» **WHAT IS BEING ASKED**:
Begin at the line below that has "256))) in Hn." and stop after the line that has "Proof. done. Qed.". Please restate only those lines, word for word.

[Data extracted from a collection]
((

(** ** What the member wrote is what the pool reads *)

(** The archive and the frame are read back, and a printed value is read back
    from one line of valid UTF-8. *)
Abbreviation are_bytes := (Forall (fun b => is_u8 b = true)).
Definition tar_reads_back (tar_build : list (string * list Z) -> list Z) : Prop := forall l, Forall (fun nd => are_bytes nd.2) l -> tar_entries (tar_build l) = Some (map (fun nd => Some (Some nd.1, Some nd.2)) l).
Definition zstd_reads_back (zstd : Z -> list Z -> list Z) : Prop := forall level l, unzstd (Z.of_nat (length l) + 1) (zstd level l) = Some l.
Record prints_back (v : Value) : Prop := {
  pb_reads : from_str (to_string v) = Some v;
  pb_utf8 : utf8_valid (as_bytes (to_string v)) = true;
  pb_nl : avoids nl (to_string v);
  pb_cr : avoids (Ascii.ascii_of_N 13) (to_string v);
}.
Lemma utf8_valid_app_len n : forall a b, (length a <= n)%nat -> utf8_valid a = true -> utf8_valid (a ++ b) = utf8_valid b.
Proof.
  induction n as [|n IH]; intros a b Hn Ha; [by destruct a; [|simpl in Hn; lia]|].
  destruct a as [|x1 a1]; [done|]. cbn [utf8_valid app] in *. simpl in Hn. destruct (between 0 x1 127); [apply IH; [lia|done]|].
  destruct a1 as [|x2 a2]; [done|]. cbn [app]. simpl in Hn. destruct (between 194 x1 223).
  { apply andb_true_iff in Ha as [-> Ha]. cbn [andb]. apply IH; [lia|done]. }
  destruct a2 as [|x3 a3]; [done|]. cbn [app]. simpl in Hn. destruct (_ || _).
  { apply andb_true_iff in Ha as [-> Ha]. cbn [andb]. apply IH; [lia|done]. }
  destruct a3 as [|x4 a4]; [done|]. cbn [app]. simpl in Hn. apply andb_true_iff in Ha as [Ha1 Ha]. rewrite Ha1. cbn [andb]. apply IH; [lia|done].
Qed.
Lemma utf8_valid_app a b : utf8_valid a = true -> utf8_valid (a ++ b) = utf8_valid b.
Proof. by apply (utf8_valid_app_len (length a)). Qed.
Lemma from_utf8_as_bytes s : utf8_valid (as_bytes s) = true -> from_utf8 (as_bytes s) = Some s.
Proof. unfold from_utf8. intros ->. by rewrite string_of_as_bytes. Qed.
Lemma as_bytes_app s t : as_bytes (String.append s t) = as_bytes s ++ as_bytes t.
Proof. induction s as [|c s IH]; [done|]. change (String.append (String c s) t) with (String c (String.append s t)). unfold as_bytes in *. cbn. by rewrite IH. Qed.
(** The text of the output file. *)
Fixpoint ndjson_text (records : list OutputRecord) : string :=
  match records with [] => "" | r :: rest => String.append (to_string (to_wire_value r)) (String nl (ndjson_text rest)) end.
Lemma ndjson_bytes records : outputs_ndjson records = as_bytes (ndjson_text records).
Proof.
  induction records as [|r records IH]; [done|]. cbn [outputs_ndjson flat_map ndjson_text]. rewrite as_bytes_app. unfold outputs_ndjson in IH. rewrite IH, <- app_assoc. done.
Qed.
Lemma ndjson_utf8 records : Forall (fun r => prints_back (to_wire_value r)) records -> utf8_valid (as_bytes (ndjson_text records)) = true.
Proof.
  induction 1 as [|r records Hr _ IH]; [done|]. cbn [ndjson_text]. rewrite as_bytes_app, utf8_valid_app by apply Hr. exact IH.
Qed.
Lemma split_on_line c s t : avoids c s -> split_on c (String.append s (String c t)) = s :: split_on c t.
Proof.
  unfold avoids. induction s as [|x s IH]; [intros _; change (String.append "" (String c t)) with (String c t); cbn [split_on]; by rewrite Ascii.eqb_refl|].
  cbn [all_bytes]. intros [Hx Hs]%andb_true_iff. change (String.append (String x s) (String c t)) with (String x (String.append s (String c t))). cbn [split_on].
  rewrite (IH Hs). apply negb_true_iff in Hx. rewrite Ascii.eqb_sym in Hx. by rewrite Hx.
Qed.
Lemma ndjson_pieces records : Forall (fun r => prints_back (to_wire_value r)) records ->
  split_on nl (ndjson_text records) = map (fun r => to_string (to_wire_value r)) records ++ [""].
Proof. induction 1 as [|r records Hr _ IH]; [done|]. cbn [ndjson_text map app]. by rewrite split_on_line, IH by apply Hr. Qed.
Lemma rev_string_avoids c s : forall acc, avoids c acc -> avoids c s -> avoids c (rev_string acc s).
Proof.
  unfold avoids. induction s as [|x s IH]; intros acc Ha; [done|]. cbn [all_bytes rev_string]. intros [Hx Hs]%andb_true_iff. apply IH; [|done]. cbn [all_bytes]. by rewrite Hx.
Qed.
Lemma no_return s : avoids (Ascii.ascii_of_N 13) s -> strip_suffix cr s = None.
Proof.
  intros Hs. unfold strip_suffix. change (rev_string "" cr) with cr. assert (Hr : avoids (Ascii.ascii_of_N 13) (rev_string "" s)) by (by apply rev_string_avoids).
  destruct (rev_string "" s) as [|x t]; [done|]. unfold avoids in Hr. cbn [all_bytes] in Hr. apply andb_true_iff in Hr as [Hx _]. unfold cr. cbn [strip_prefix].
  apply negb_true_iff in Hx. by rewrite Hx.
Qed.
Lemma ndjson_lines records : Forall (fun r => prints_back (to_wire_value r)) records -> str_lines (ndjson_text records) = map (fun r => to_string (to_wire_value r)) records.
Proof.
  intros Hall. unfold str_lines. rewrite (ndjson_pieces _ Hall). unfold drop_empty_last. rewrite last_snoc, removelast_last, map_map.
  induction Hall as [|r records Hr _ IH]; [done|]. cbn [map]. by rewrite IH, no_return by apply Hr.
Qed.
Lemma ndjson_records records : Forall (fun r => prints_back (to_wire_value r) /\ record_ok r) records -> forall i, (forall j r, records !! j = Some r -> or_nonce r = Z.of_nat (i + j)) ->
  read_records i (map (fun r => to_string (to_wire_value r)) records) = Ok records.
Proof.
  induction 1 as [|r records [Hr Hok] _ IH]; intros i Hn; [done|]. cbn [map read_records]. rewrite (pb_reads _ Hr). cbn [ok_or]. rewrite output_roundtrip by done. cbn [map_err].
  rewrite (Hn 0%nat r) by done. rewrite Nat.add_0_r, Z.eqb_refl. cbn [negb]. rewrite (IH (S i)); [done|]. intros j r' Hj. rewrite (Hn (S j) r') by done. f_equal. lia.
Qed.
Lemma i32_bytes q : - 2 ^ 31 <= q < 2 ^ 31 -> i32_of (from_le_bytes (le_bytes 4 (q mod 2 ^ 32))) = q.
Proof.
  intros Hq. set (n := q mod 2 ^ 32). assert (Hn : 0 <= n < 2 ^ 32) by (apply Z.mod_pos_bound; lia).
  assert (E : from_le_bytes (le_bytes 4 n) = n).
  { cbn [le_bytes from_le_bytes]. change (2 ^ 32) with (256 * (256 * (256 * 256))) in Hn.
    pose proof (Z.div_mod n 256). pose proof (Z.div_mod (n / 256) 256). pose proof (Z.div_mod (n / 256 / 256) 256). pose proof (Z.div_mod (n / 256 / 256 / 256) 256).
    assert (n / 256 / 256 / 256 / 256 = 0) by (rewrite !Z.div_div by lia; apply Z.div_small; lia). lia. }
  rewrite E. unfold i32_of, n. destruct (Z.ltb_spec (q mod 2 ^ 32) (2 ^ 31)); destruct (Z.lt_ge_cases q 0);
    [rewrite <- (Z_mod_plus_full q 1) in *; rewrite Z.mod_small in * by lia; lia|by apply Z.mod_small; lia|rewrite <- (Z_mod_plus_full q 1), Z.mod_small by lia; lia|rewrite Z.mod_small in * by lia; lia].
Qed.
Lemma qualities_read qualities : Forall (fun q => - 2 ^ 31 <= q < 2 ^ 31) qualities -> read_qualities (qualities_bytes qualities) = qualities.
Proof. induction 1 as [|q qualities Hq _ IH]; [done|]. cbn [qualities_bytes flat_map]. cbn [le_bytes app read_qualities]. f_equal; [by apply i32_bytes|exact IH]. Qed.
Lemma qualities_length qualities : length (qualities_bytes qualities) = (4 * length qualities)%nat.
Proof. induction qualities as [|q qualities IH]; [done|]. cbn [qualities_bytes flat_map]. rewrite length_app. unfold qualities_bytes in IH. rewrite IH. simpl. lia. Qed.
Lemma le_bytes_u8 n : forall x, are_bytes (le_bytes n x).
Proof. induction n as [|n IH]; intros x; [constructor|]. constructor; [|apply IH]. apply is_u8_spec. pose proof (Z.mod_pos_bound x 256). lia. Qed.
Lemma qualities_u8 qualities : are_bytes (qualities_bytes qualities).
Proof. induction qualities as [|q qualities IH]; [constructor|]. apply Forall_app. split; [apply le_bytes_u8|exact IH]. Qed.
(** A BLAKE3 hash is thirty-two bytes. *)
Definition hashes_bytes : Prop := forall l, bytes_ok 32 (blake3 l).
Lemma leaf_hashes_u8 records : hashes_bytes -> are_bytes (leaf_hashes_bytes (map leaf_hash records)).
Proof. intros Hh. induction records as [|r records IH]; [constructor|]. apply Forall_app. split; [apply Hh|exact IH]. Qed.

Lemma acceptance_artifact artifact receipt slot g : json_get "artifact" (acceptance_json artifact receipt slot g) = Some artifact.
Proof. done. Qed.
Lemma artifact_reads root_display p a b key media sha size uncompressed msha at' :
  let artifact := artifact_json sha256 root_display p a b key media sha size uncompressed msha at' in
  and_then (json_get "object_key" artifact) json_as_str = Some key /\ and_then (json_get "sha256" artifact) json_as_str = Some sha /\
  and_then (json_get "benchmark_id" artifact) json_as_str = Some b /\ and_then (json_get "uncompressed_size" artifact) json_as_u64 = Some uncompressed.
Proof. split_and!; reflexivity. Qed.
Lemma manifest_reads id n root q l o : let manifest := build_manifest id n root q l o in
  manifest_str manifest ["benchmark_id"] "/benchmark_id" = Ok (pi_benchmark_id id) /\
  and_then (json_path ["nonce_range"; "num_nonces"] manifest) json_as_u64 = Some n /\ manifest_str manifest ["merkle"; "root"] "/merkle/root" = Ok (hex root).
Proof. split_and!; reflexivity. Qed.
Lemma four_members m q l o : foldM take_member (MkMembers None None None None)
  (map (fun nd => Some (Some nd.1, Some nd.2)) [("manifest.json", m); ("qualities.i32le", q); ("leaf-hashes.bin", l); ("outputs.ndjson", o)]) = Ok (MkMembers (Some m) (Some q) (Some l) (Some o)).
Proof. reflexivity. Qed.

(** What a member packs is what the pool loads: the records, the qualities, the
    leaves and the root come back from the accepted object as they were written,
    for any number of nonces and whatever else the record of acceptance says. *)
Theorem member_package_loads tar_build zstd id qualities records level d package_id assignment_id benchmark_id object_key media_type manifest_sha accepted_at root_display receipt slot g root :
  let leaves := map leaf_hash records in
  let n := Z.of_nat (length records) in
  let manifest := build_manifest id n root (qualities_bytes qualities) (leaf_hashes_bytes leaves) (outputs_ndjson records) in
  let tar := build_tar tar_build (as_bytes (jsonify to_string manifest)) (qualities_bytes qualities) (leaf_hashes_bytes leaves) (outputs_ndjson records) in
  let package := compress_zstd zstd tar level in
  tar_reads_back tar_build -> zstd_reads_back zstd -> hashes_bytes -> prints_back manifest -> Forall (fun r => prints_back (to_wire_value r) /\ record_ok r) records ->
  (forall i r, records !! i = Some r -> or_nonce r = Z.of_nat i) -> length qualities = length records -> Forall (fun q => - 2 ^ 31 <= q < 2 ^ 31) qualities ->
  n * 4 < 2 ^ 64 -> Z.of_nat (length tar) + 1 < 2 ^ 64 -> merkle_root blake3 leaves = Ok root -> is_token package_id = true -> pi_benchmark_id id = benchmark_id ->
  dp_docs d !! DAcceptance package_id = Some (acceptance_json
    (artifact_json sha256 root_display package_id assignment_id benchmark_id object_key media_type (sha256_hex package) (Z.of_nat (length package)) (Z.of_nat (length tar)) manifest_sha accepted_at)
    receipt slot g) ->
  dp_objects d !! object_key = Some package -> (forall sp, dp_unread d sp = false) ->
  exists pkg, load_accepted_package d package_id = Ok pkg /\ ap_benchmark_id pkg = benchmark_id /\ ap_num_nonces pkg = n /\
    ap_qualities pkg = qualities /\ ap_records pkg = records /\ ap_leaves pkg = leaves /\ ap_root_hex pkg = hex root /\ ap_manifest pkg = manifest.
Proof.
  intros leaves n manifest tar package Htar Hzstd Hhash Hman Hrec Hnonce Hlen Hq Hn Hsize Hroot Htoken Hid Hdoc Hobj Hun.
  unfold load_accepted_package, Upload.acceptance. rewrite pbind_plift. unfold validate_id. rewrite Htoken. unfold Upload.read_doc, read_at. cbn [fst]. rewrite Hun, Hdoc, acceptance_artifact. cbn [ok_or].
  match goal with |- context [artifact_json ?a ?b ?c ?d ?e ?f ?g ?h ?i ?j ?k ?l] => destruct (artifact_reads b c d e f g h i j k l) as (Ha1 & Ha2 & Ha3 & Ha4) end.
  rewrite Ha1, Ha2, Ha3, Ha4. cbn [ok_or]. clear Hdoc Ha1 Ha2 Ha3 Ha4.
  unfold read_object, read_at. cbn [fst]. rewrite Hun, Hobj. cbn [ok_or map_err]. rewrite String.eqb_refl. cbn [negb]. unfold wrap64. rewrite Z.mod_small by lia. unfold package, compress_zstd. rewrite Hzstd. cbn [ok_or].
  rewrite Z.eqb_refl. cbn [negb]. unfold tar, build_tar. rewrite Htar by (repeat (constructor; [first [apply as_bytes_u8|apply qualities_u8|by apply leaf_hashes_u8|rewrite ndjson_bytes; apply as_bytes_u8]|]); constructor). cbn [ok_or]. rewrite four_members. cbn [ok_or mb_manifest mb_qualities mb_leaf_hashes mb_outputs].
  unfold from_slice. unfold jsonify at 1. rewrite from_utf8_as_bytes by apply Hman. cbn [and_then]. rewrite (pb_reads _ Hman). cbn [ok_or].
  destruct (manifest_reads id n root (qualities_bytes qualities) (leaf_hashes_bytes leaves) (outputs_ndjson records)) as (Hm1 & Hm2 & Hm3). fold manifest in Hm1, Hm2, Hm3.
  rewrite Hm1, Hm2. cbn [ok_or]. rewrite Hid, String.eqb_refl. cbn [negb].
  rewrite qualities_length, Hlen. rewrite Z.mod_small by lia. replace (Z.of_nat (4 * length records)) with (n * 4) by lia. rewrite Z.eqb_refl. cbn [negb].
  assert (Hp : Forall (fun r => prints_back (to_wire_value r)) records) by (eapply Forall_impl; [exact Hrec|]; by intros ? [? _]).
  rewrite ndjson_bytes, from_utf8_as_bytes by by apply ndjson_utf8. cbn [ok_or]. rewrite ndjson_lines by done. rewrite ndjson_records by done.
  fold n. rewrite Z.eqb_refl. cbn [negb]. rewrite bool_decide_eq_true_2 by done. cbn [negb]. fold leaves. rewrite Hroot. cbn [map_err]. rewrite Hm3, String.eqb_refl. cbn [negb].
  eexists. split; [reflexivity|]. cbn [ap_benchmark_id ap_num_nonces ap_qualities ap_records ap_leaves ap_root_hex ap_manifest]. by rewrite qualities_read.
Qed.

))

» **RESPONSE BOX**:
  { cbn [le_bytes from_le_bytes]. change (2 ^ 32) with (256 * (256 * (256 * 256))) in Hn.
    pose proof (Z.div_mod n 256). pose proof (Z.div_mod (n / 256) 256). pose proof (Z.div_mod (n / 256 / 256) 256). pose proof (Z.div_mod (n / 256 / 256 / 256) 256).
    assert (n / 256 / 256 / 256 / 256 = 0) by (rewrite !Z.div_div by lia; apply Z.div_small; lia). lia. }
  rewrite E. unfold i32_of, n. destruct (Z.ltb_spec (q mod 2 ^ 32) (2 ^ 31)); destruct (Z.lt_ge_cases q 0);
    [rewrite <- (Z_mod_plus_full q 1) in *; rewrite Z.mod_small in * by lia; lia|by apply Z.mod_small; lia|rewrite <- (Z_mod_plus_full q 1), Z.mod_small by lia; lia|rewrite Z.mod_small in * by lia; lia].
Qed.
Lemma qualities_read qualities : Forall (fun q => - 2 ^ 31 <= q < 2 ^ 31) qualities -> read_qualities (qualities_bytes qualities) = qualities.
Proof. induction 1 as [|q qualities Hq _ IH]; [done|]. cbn [qualities_bytes flat_map]. cbn [le_bytes app read_qualities]. f_equal; [by apply i32_bytes|exact IH]. Qed.
Lemma qualities_length qualities : length (qualities_bytes qualities) = (4 * length qualities)%nat.
Proof. induction qualities as [|q qualities IH]; [done|]. cbn [qualities_bytes flat_map]. rewrite length_app. unfold qualities_bytes in IH. rewrite IH. simpl. lia. Qed.
Lemma le_bytes_u8 n : forall x, are_bytes (le_bytes n x).
Proof. induction n as [|n IH]; intros x; [constructor|]. constructor; [|apply IH]. apply is_u8_spec. pose proof (Z.mod_pos_bound x 256). lia. Qed.
Lemma qualities_u8 qualities : are_bytes (qualities_bytes qualities).
Proof. induction qualities as [|q qualities IH]; [constructor|]. apply Forall_app. split; [apply le_bytes_u8|exact IH]. Qed.
(** A BLAKE3 hash is thirty-two bytes. *)
Definition hashes_bytes : Prop := forall l, bytes_ok 32 (blake3 l).
Lemma leaf_hashes_u8 records : hashes_bytes -> are_bytes (leaf_hashes_bytes (map leaf_hash records)).
Proof. intros Hh. induction records as [|r records IH]; [constructor|]. apply Forall_app. split; [apply Hh|exact IH]. Qed.

Lemma acceptance_artifact artifact receipt slot g : json_get "artifact" (acceptance_json artifact receipt slot g) = Some artifact.
Proof. done. Qed.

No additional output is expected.